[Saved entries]
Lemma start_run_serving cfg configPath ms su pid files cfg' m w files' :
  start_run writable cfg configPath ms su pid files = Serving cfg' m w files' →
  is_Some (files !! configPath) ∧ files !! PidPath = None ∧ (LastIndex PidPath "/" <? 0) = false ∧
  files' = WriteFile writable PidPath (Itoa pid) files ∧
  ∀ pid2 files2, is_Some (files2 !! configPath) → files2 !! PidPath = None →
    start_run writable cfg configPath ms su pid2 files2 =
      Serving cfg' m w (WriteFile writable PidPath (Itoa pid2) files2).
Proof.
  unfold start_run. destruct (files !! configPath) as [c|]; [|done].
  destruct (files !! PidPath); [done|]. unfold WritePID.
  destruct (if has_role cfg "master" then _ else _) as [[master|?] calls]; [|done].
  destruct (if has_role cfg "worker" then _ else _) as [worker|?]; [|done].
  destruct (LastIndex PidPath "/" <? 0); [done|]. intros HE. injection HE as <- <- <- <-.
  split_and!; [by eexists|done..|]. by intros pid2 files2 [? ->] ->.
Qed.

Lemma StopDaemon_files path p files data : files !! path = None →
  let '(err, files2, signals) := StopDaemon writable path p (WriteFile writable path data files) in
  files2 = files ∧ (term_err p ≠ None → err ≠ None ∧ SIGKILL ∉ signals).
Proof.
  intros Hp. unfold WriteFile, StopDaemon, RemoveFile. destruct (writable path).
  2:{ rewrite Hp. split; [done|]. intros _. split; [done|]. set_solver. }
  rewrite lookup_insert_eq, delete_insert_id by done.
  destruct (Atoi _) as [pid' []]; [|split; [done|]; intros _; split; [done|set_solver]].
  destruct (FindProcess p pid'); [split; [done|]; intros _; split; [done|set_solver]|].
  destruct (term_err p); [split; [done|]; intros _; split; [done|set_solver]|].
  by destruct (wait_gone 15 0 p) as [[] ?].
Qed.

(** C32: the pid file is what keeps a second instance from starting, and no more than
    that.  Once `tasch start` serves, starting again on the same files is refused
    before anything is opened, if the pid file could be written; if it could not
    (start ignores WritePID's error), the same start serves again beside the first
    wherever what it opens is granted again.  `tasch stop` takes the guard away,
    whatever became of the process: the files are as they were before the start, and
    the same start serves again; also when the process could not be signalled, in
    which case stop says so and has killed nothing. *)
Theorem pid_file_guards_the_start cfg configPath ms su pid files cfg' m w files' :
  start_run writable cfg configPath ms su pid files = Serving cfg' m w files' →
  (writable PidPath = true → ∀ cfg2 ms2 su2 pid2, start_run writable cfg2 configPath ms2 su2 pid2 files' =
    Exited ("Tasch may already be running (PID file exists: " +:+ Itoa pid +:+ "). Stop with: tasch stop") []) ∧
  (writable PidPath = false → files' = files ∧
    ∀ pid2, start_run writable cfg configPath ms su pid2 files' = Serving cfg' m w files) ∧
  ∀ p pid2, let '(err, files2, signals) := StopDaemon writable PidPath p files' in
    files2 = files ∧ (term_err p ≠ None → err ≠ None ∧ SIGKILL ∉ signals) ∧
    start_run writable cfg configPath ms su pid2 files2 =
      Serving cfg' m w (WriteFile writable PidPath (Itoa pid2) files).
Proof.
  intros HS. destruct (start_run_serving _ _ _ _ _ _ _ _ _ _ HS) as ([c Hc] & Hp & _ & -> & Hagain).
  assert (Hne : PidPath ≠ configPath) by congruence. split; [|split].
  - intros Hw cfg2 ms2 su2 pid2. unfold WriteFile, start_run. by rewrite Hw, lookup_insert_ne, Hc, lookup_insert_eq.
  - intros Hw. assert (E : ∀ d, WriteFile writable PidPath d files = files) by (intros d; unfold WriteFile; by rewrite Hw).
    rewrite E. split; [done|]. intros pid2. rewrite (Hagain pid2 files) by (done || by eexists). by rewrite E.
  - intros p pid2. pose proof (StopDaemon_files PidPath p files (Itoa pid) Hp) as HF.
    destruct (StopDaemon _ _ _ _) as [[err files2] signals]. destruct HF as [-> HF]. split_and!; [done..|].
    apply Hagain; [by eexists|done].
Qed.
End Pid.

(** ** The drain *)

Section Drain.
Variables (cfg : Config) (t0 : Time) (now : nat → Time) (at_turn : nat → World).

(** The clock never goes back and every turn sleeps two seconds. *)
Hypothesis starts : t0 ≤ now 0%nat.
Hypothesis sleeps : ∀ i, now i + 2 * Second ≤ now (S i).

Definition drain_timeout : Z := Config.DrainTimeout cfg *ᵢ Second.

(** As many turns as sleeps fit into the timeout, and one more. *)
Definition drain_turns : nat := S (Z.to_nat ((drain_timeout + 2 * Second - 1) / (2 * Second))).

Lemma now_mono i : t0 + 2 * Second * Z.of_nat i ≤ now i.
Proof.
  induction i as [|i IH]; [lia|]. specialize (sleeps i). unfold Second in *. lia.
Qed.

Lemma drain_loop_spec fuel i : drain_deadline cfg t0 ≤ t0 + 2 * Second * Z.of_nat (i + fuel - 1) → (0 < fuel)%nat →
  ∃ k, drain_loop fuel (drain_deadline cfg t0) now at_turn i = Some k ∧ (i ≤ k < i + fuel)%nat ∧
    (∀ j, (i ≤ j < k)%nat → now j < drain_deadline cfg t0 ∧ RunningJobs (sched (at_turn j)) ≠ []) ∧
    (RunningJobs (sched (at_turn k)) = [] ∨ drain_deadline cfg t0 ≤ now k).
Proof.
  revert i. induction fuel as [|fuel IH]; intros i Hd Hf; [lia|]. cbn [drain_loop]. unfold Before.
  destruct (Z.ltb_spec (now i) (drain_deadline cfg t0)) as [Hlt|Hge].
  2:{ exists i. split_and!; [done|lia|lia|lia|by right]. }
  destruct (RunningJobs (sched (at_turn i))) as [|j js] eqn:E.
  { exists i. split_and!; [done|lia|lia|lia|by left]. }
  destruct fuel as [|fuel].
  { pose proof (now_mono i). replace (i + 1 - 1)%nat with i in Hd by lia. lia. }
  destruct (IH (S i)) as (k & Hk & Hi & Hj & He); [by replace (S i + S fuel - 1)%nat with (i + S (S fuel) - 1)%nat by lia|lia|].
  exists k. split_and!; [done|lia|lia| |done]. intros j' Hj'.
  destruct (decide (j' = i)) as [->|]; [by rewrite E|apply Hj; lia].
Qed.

◆ **Work instruction**
Your task is to list each line of the records with the word "RunningJobs".

◆ **Solved exercise**
    (∀ j, (i ≤ j < k)%nat → now j < drain_deadline cfg t0 ∧ RunningJobs (sched (at_turn j)) ≠ []) ∧
    (RunningJobs (sched (at_turn k)) = [] ∨ drain_deadline cfg t0 ≤ now k).
  destruct (RunningJobs (sched (at_turn i))) as [|j js] eqn:E.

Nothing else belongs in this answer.